**TASK DESCRIPTION:** Please keep to the lines below from the one with "Lemma upkeep_applies ops" through the one with "eapply Forall_impl; [exact Hops|].", and restate them word for word, ends included.

[Saved entries]
(* ===== verification/UfosUpkeep.v ===== *)
(** * ufos: upkeep of a store

    Restarts ([init] on a store that is there), the start of the background task
    ([background_tasks], with or without a reroll) and the trimming of a
    collection write to the partitions of records, feeds and metadata only: the
    counts, those not yet rolled up and those rolled up, and the queue of
    account deletions stay as they are. *)

From S2P Require Import Prelude RustStr Bytes UfosCursor UfosDbTypes.
From S2P Require Import UfosStoreTypes UfosBatch UfosFjallApi UfosStorage UfosRollup.
Import Db Store Batch FjallStore.

Module Upkeep.
Section Upkeep.
Context `{FL : FjallLaws} `{LL : LsmTreeLaws} `{AL : AtriumLaws} `{BL : BincodeStrLaws}.
Context `{SketchOps, Bincode2 CommitCounts, Bincode2 RecordLocationMeta, Bincode2 Sketch, Bincode2 SketchSecretPrefix}.
Context `{!Bincode2Laws CommitCounts, !Bincode2Laws RecordLocationMeta, !Bincode2Laws Sketch}.

Abbreviation rollup_cursor := (static_bytes NewRollupCursorKey).

(** A write of the rollup cursor, or one elsewhere than in the counts, the queue
    and the rollup cursor. *)
Definition upkeep_op (op : FjOp) : Prop :=
  (∃ c : Cursor, wf c ∧ op = FjInsert GLOBAL rollup_cursor (u64_to_be_bytes (cursor_us c))) ∨
  ∀ p k, fj_touches p k op → p ≠ ROLLUPS ∧ p ≠ QUEUES ∧ (p = GLOBAL → k ≠ rollup_cursor).

Inductive upkeep (d : Keyspace) : Keyspace → Prop :=
  | upkeep_refl : upkeep d d
  | upkeep_commit d' ops : upkeep d d' → Forall upkeep_op ops → upkeep d (fj_commit d' ops).

Lemma upkeep_trans d1 d2 d3 : upkeep d1 d2 → upkeep d2 d3 → upkeep d1 d3.
Proof. intros H12. induction 1; [done|by apply upkeep_commit]. Qed.
Lemma upkeep_one d op : upkeep_op op → upkeep d (fj_commit d [op]).
Proof. intros Hop. apply upkeep_commit; [constructor|by apply Forall_singleton]. Qed.

Lemma upkeep_op_untouched p k op : upkeep_op op → p = ROLLUPS ∨ p = QUEUES → ¬ fj_touches p k op.
Proof.
  intros [(c & _ & ->)|Hop] Hp Ht; [destruct Ht as [<- _]; by destruct Hp|]. destruct (Hop p k Ht) as (? & ? & _). by destruct Hp.
Qed.

Lemma upkeep_get d d' p k : upkeep d d' → p = ROLLUPS ∨ p = QUEUES → fj_get d' p k = fj_get d p k.
Proof.
  intros Hu Hp. induction Hu as [|d' ops _ IH Hops]; [done|].
  assert (Hun : Forall (λ op, ¬ fj_touches p k op) ops) by (eapply Forall_impl; [exact Hops|]; intros op Hop; by apply upkeep_op_untouched).
  rewrite fj_get_commit by auto with microcosm. by rewrite fj_applies_untouched.
Qed.

Definition cursor_readable (o : option string) : Prop := ∃ c : Cursor, wf c ∧ dec_opt (T := Cursor) o = Ok (Some c).

Lemma cursor_bytes_readable (c : Cursor) : wf c → cursor_readable (Some (u64_to_be_bytes (cursor_us c))).
Proof.
  intros Hc. exists c. split; [done|]. cbn [dec_opt]. by rewrite (dec_codec c (u64_to_be_bytes (cursor_us c))) by done.
Qed.

Lemma upkeep_applies ops o : Forall upkeep_op ops → cursor_readable o → cursor_readable (fj_applies ops GLOBAL rollup_cursor o).
Proof.
  intros Hops. revert o. induction Hops as [|op ops Hop _ IH]; intros o Ho; [done|].
  unfold fj_applies. cbn [fold_left]. apply IH. destruct Hop as [(c & Hc & ->)|Hop].
  - unfold fj_apply. rewrite decide_True by done. by apply cursor_bytes_readable.
  - rewrite fj_apply_untouched; [done|]. intros Ht. by destruct (Hop _ _ Ht) as (_ & _ & []).
Qed.

Lemma upkeep_cursor d d' :
  upkeep d d' → cursor_readable (fj_get d GLOBAL rollup_cursor) → cursor_readable (fj_get d' GLOBAL rollup_cursor).
Proof.
  intros Hu Hr. induction Hu as [|d' ops _ IH Hops]; [done|]. rewrite fj_get_commit; [by apply upkeep_applies|].
  eapply Forall_impl; [exact Hops|]. intros op [(c & _ & ->)|Hop] Hw; [done|]. destruct op as [| |p k]; try done.
  destruct Hw as [-> ->]. by destruct (Hop GLOBAL rollup_cursor (conj eq_refl eq_refl)) as (_ & _ & []).
Qed.

(** Upkeep changes no count, and the background task can go on. *)
Lemma upkeep_inv d d' : upkeep d d' → rollup_inv d → rollup_inv d' ∧ ∀ n r, total d' n r = total d n r.
Proof.
  intros Hu Hinv.
  assert (Hro : ∀ k, fj_get d' ROLLUPS k = fj_get d ROLLUPS k) by (intros; apply (upkeep_get d d'); [done|by left]).
  assert (Htot : ∀ n r, total d' n r = total d n r).
  { intros n r. unfold total, rolled_up, live_total. rewrite (prefix_same d d' ROLLUPS live_family) by done.
    f_equal. destruct (rollup_key r (mkNsid n)); [by rewrite Hro|done]. }
  split; [|done]. destruct Hinv as [Hc Hl Hq Hr Hk Hf]. constructor.
  - unfold get_static_neu in *. rewrite static_key_Ok in * by done. exact (upkeep_cursor d d' Hu Hc).
  - by rewrite (prefix_same d d' ROLLUPS live_family).
  - rewrite (prefix_same d d' QUEUES queue_family); [done|]. intros k _. apply (upkeep_get d d'); [done|by right].
  - intros n r k v. rewrite Hro. by apply Hr.
  - intros k v. rewrite Hro. by apply Hk.
  - intros n r. rewrite Htot. by apply Hf.
Qed.

(** ** The operations *)

Lemma upkeep_elsewhere op : (∀ p k, fj_touches p k op → p = FEEDS ∨ p = RECORDS) → upkeep_op op.
Proof. intros Hop. right. intros p k Ht. by destruct (Hop p k Ht) as [-> | ->]. Qed.

Lemma family_not_cursor lit k : str_contains NUL lit = false → lit ≠ NewRollupCursorKey → in_family lit k → k ≠ rollup_cursor.
Proof.
  intros Hl Hne Hk ->. apply Hne. apply (in_family_unique lit NewRollupCursorKey rollup_cursor); [done|done|done|].
  exists "". symmetry. apply str_app_nil_r.
Qed.

Lemma upkeep_global k v : k ≠ rollup_cursor → upkeep_op (FjInsert GLOBAL k v).
Proof. intros Hk. right. by intros p k' [<- <-]. Qed.

Lemma insert_static_upkeep K d {V} `{DbBytes V} (x : V) d' :
  str_contains NUL K = false → K ≠ NewRollupCursorKey → insert_static_neu K d x = Ok d' → upkeep d d'.
Proof.
  intros HK Hne. unfold insert_static_neu. rewrite static_key_Ok by done. cbn [result_bind]. intros Hi.
  apply result_bind_Ok in Hi as (v & _ & Hi). injection Hi as <-. apply upkeep_one, upkeep_global.
  apply (family_not_cursor K); [done|done|]. exists "". symmetry. apply str_app_nil_r.
Qed.

Lemma insert_cursor_upkeep d (c : Cursor) d' : wf c → insert_static_neu NewRollupCursorKey d c = Ok d' → upkeep d d'.
Proof.
  intros Hc. unfold insert_static_neu. rewrite static_key_Ok by done. cbn [result_bind].
  unfold enc. cbn [to_db_bytes cursor_db_bytes lift_encoding result_bind]. intros [= <-]. apply upkeep_one. left. by exists c.
Qed.

Lemma init_static_insert K d {V} `{DbBytes V} (x : V) d' :
  init_static_neu K d x = Ok d' → d' = d ∨ insert_static_neu K d x = Ok d'.
Proof.
  unfold init_static_neu, insert_static_neu. destruct (static_key K) as [k|]; [|done]. cbn [result_bind].
  destruct (fj_get d GLOBAL k); [done|by right].
Qed.

Lemma init_static_upkeep K d {V} `{DbBytes V} (x : V) d' :
  str_contains NUL K = false → K ≠ NewRollupCursorKey → init_static_neu K d x = Ok d' → upkeep d d'.
Proof. intros HK Hne [-> |Hi]%init_static_insert; [constructor|by apply (insert_static_upkeep K d x)]. Qed.

(** A restart: [init] with a store that is there, with the same endpoint or,
    if it is forced, another one. *)
Lemma init_upkeep d ep force random now d' c secret : init d ep force random now = Ok (d', c, secret) → upkeep d d'.
Proof.
  unfold init. intros Hi. apply result_bind_Ok in Hi as (js & _ & Hi). destruct js as [js|].
  - apply result_bind_Ok in Hi as ([[stored]|] & _ & Hi); [|done]. apply result_bind_Ok in Hi as ([sec|] & _ & Hi); [|done].
    case_decide; [injection Hi as <- _ _; constructor|]. destruct force; [|done].
    apply result_bind_Ok in Hi as (d1 & Hd1 & Hi). injection Hi as <- _ _. by apply (insert_static_upkeep JetstreamEndpointKey d (mkEndpoint ep)).
  - apply result_bind_Ok in Hi as (d1 & Hd1 & Hi). destruct random as [sec|]; [|done].
    apply result_bind_Ok in Hi as (d2 & Hd2 & Hi). apply result_bind_Ok in Hi as (d3 & Hd3 & Hi). apply result_bind_Ok in Hi as (d4 & Hd4 & Hi).
    injection Hi as <- _ _. apply init_static_upkeep in Hd1; [|done..]. apply init_static_upkeep in Hd2; [|done..].
    apply init_static_upkeep in Hd3; [|done..].
    assert (upkeep d3 d4) by (apply init_static_insert in Hd4 as [->|Hd4]; [constructor|by apply insert_cursor_upkeep in Hd4]).
    eauto using upkeep_trans.
Qed.

(** The background task is started, for a reroll from the first cursor. *)
Lemma background_tasks_upkeep taken d reroll b d' : background_tasks taken d reroll = Ok (b, d') → upkeep d d'.
Proof.
  unfold background_tasks. destruct taken; [done|]. destruct reroll; [|intros [= _ <-]; constructor].
  intros Hb. apply result_bind_Ok in Hb as (d1 & Hd1 & Hb). apply result_bind_Ok in Hb as (p & Hp & Hb). injection Hb as _ <-.
  apply insert_cursor_upkeep in Hd1; [|done]. apply upkeep_commit; [done|]. apply Forall_forall. intros op Hop.
  apply list_elem_of_fmap in Hop as ([k v] & -> & Hin). apply fj_prefix_spec in Hin as [_ Hs]. right. intros q k' [<- <-].
  split_and!; [done|done|]. intros _. apply (family_not_cursor "trim_cursor"); [done|done|]. apply in_family_starts.
  assert (static_key "trim_cursor" = Ok p) as E by exact Hp. rewrite static_key_Ok in E by done. by injection E as <-.
Qed.

Lemma trim_entry_upkeep limit st kv st' d : trim_entry limit st kv = Ok st' → upkeep d (tl_db st) → upkeep d (tl_db st').
Proof.
  assert (Hrm : ∀ d1 p k, p = FEEDS ∨ p = RECORDS → upkeep d d1 → upkeep d (remove d1 p k)).
  { intros d1 p k Hp Hu. apply upkeep_commit; [done|]. apply Forall_singleton, upkeep_elsewhere. by intros q k' [<- _]. }
  unfold trim_entry. destruct kv as [kb vb]. intros Ht Hu.
  repeat match type of Ht with (_ ←? _; _) = _ => apply result_bind_Ok in Ht as (? & _ & Ht) end.
  destruct (fj_get _ _ _); [|injection Ht as <-; cbn [tl_db dangling]; by apply Hrm; [left|]].
  apply result_bind_Ok in Ht as ([meta n] & _ & Ht).
  repeat case_decide; injection Ht as <-; cbn [tl_db dangling]; [by apply Hrm; [left|]| | |]; [|done|].
  all: apply Hrm; [by left|]; apply Hrm; [by right|done].
Qed.

Lemma trim_upkeep d collection limit full_scan d' r : trim_collection d collection limit full_scan = Ok (d', r) → upkeep d d'.
Proof.
  unfold trim_collection. intros Ht. apply result_bind_Ok in Ht as ([lo hi] & _ & Ht). cbn [half_open] in Ht.
  apply result_bind_Ok in Ht as (st & Hst & Ht). apply result_bind_Ok in Ht as (d1 & Hd1 & Ht). injection Ht as <- _.
  assert (Hu : upkeep d (tl_db st)).
  { assert (Hfold : ∀ l st0, foldl_res (trim_entry limit) st0 l = Ok st → upkeep d (tl_db st0) → upkeep d (tl_db st)).
    { induction l as [|kv l IH]; intros st0 Hf Hu; cbn [foldl_res] in Hf; [by injection Hf as <-|].
      apply result_bind_Ok in Hf as (st1 & Hst1 & Hf). by eapply IH; [exact Hf|eapply trim_entry_upkeep]. }
    eapply Hfold; [exact Hst|constructor]. }
  destruct (candidate_new_feed_lower_cursor st) as [c|]; [|by injection Hd1 as <-].
  apply result_bind_Ok in Hd1 as (k & Hk & Hd1). apply result_bind_Ok in Hd1 as (v & _ & Hd1). injection Hd1 as <-.
  apply upkeep_commit; [done|]. apply Forall_singleton, upkeep_global. apply enc_Ok, family_of_concat in Hk.
  by apply (family_not_cursor "trim_cursor").
Qed.
End Upkeep.
End Upkeep.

**SOLVED PROBLEM:**
Lemma upkeep_applies ops o : Forall upkeep_op ops → cursor_readable o → cursor_readable (fj_applies ops GLOBAL rollup_cursor o).
Proof.
  intros Hops. revert o. induction Hops as [|op ops Hop _ IH]; intros o Ho; [done|].
  unfold fj_applies. cbn [fold_left]. apply IH. destruct Hop as [(c & Hc & ->)|Hop].
  - unfold fj_apply. rewrite decide_True by done. by apply cursor_bytes_readable.
  - rewrite fj_apply_untouched; [done|]. intros Ht. by destruct (Hop _ _ Ht) as (_ & _ & []).
Qed.

Lemma upkeep_cursor d d' :
  upkeep d d' → cursor_readable (fj_get d GLOBAL rollup_cursor) → cursor_readable (fj_get d' GLOBAL rollup_cursor).
Proof.
  intros Hu Hr. induction Hu as [|d' ops _ IH Hops]; [done|]. rewrite fj_get_commit; [by apply upkeep_applies|].
  eapply Forall_impl; [exact Hops|]. intros op [(c & _ & ->)|Hop] Hw; [done|]. destruct op as [| |p k]; try done.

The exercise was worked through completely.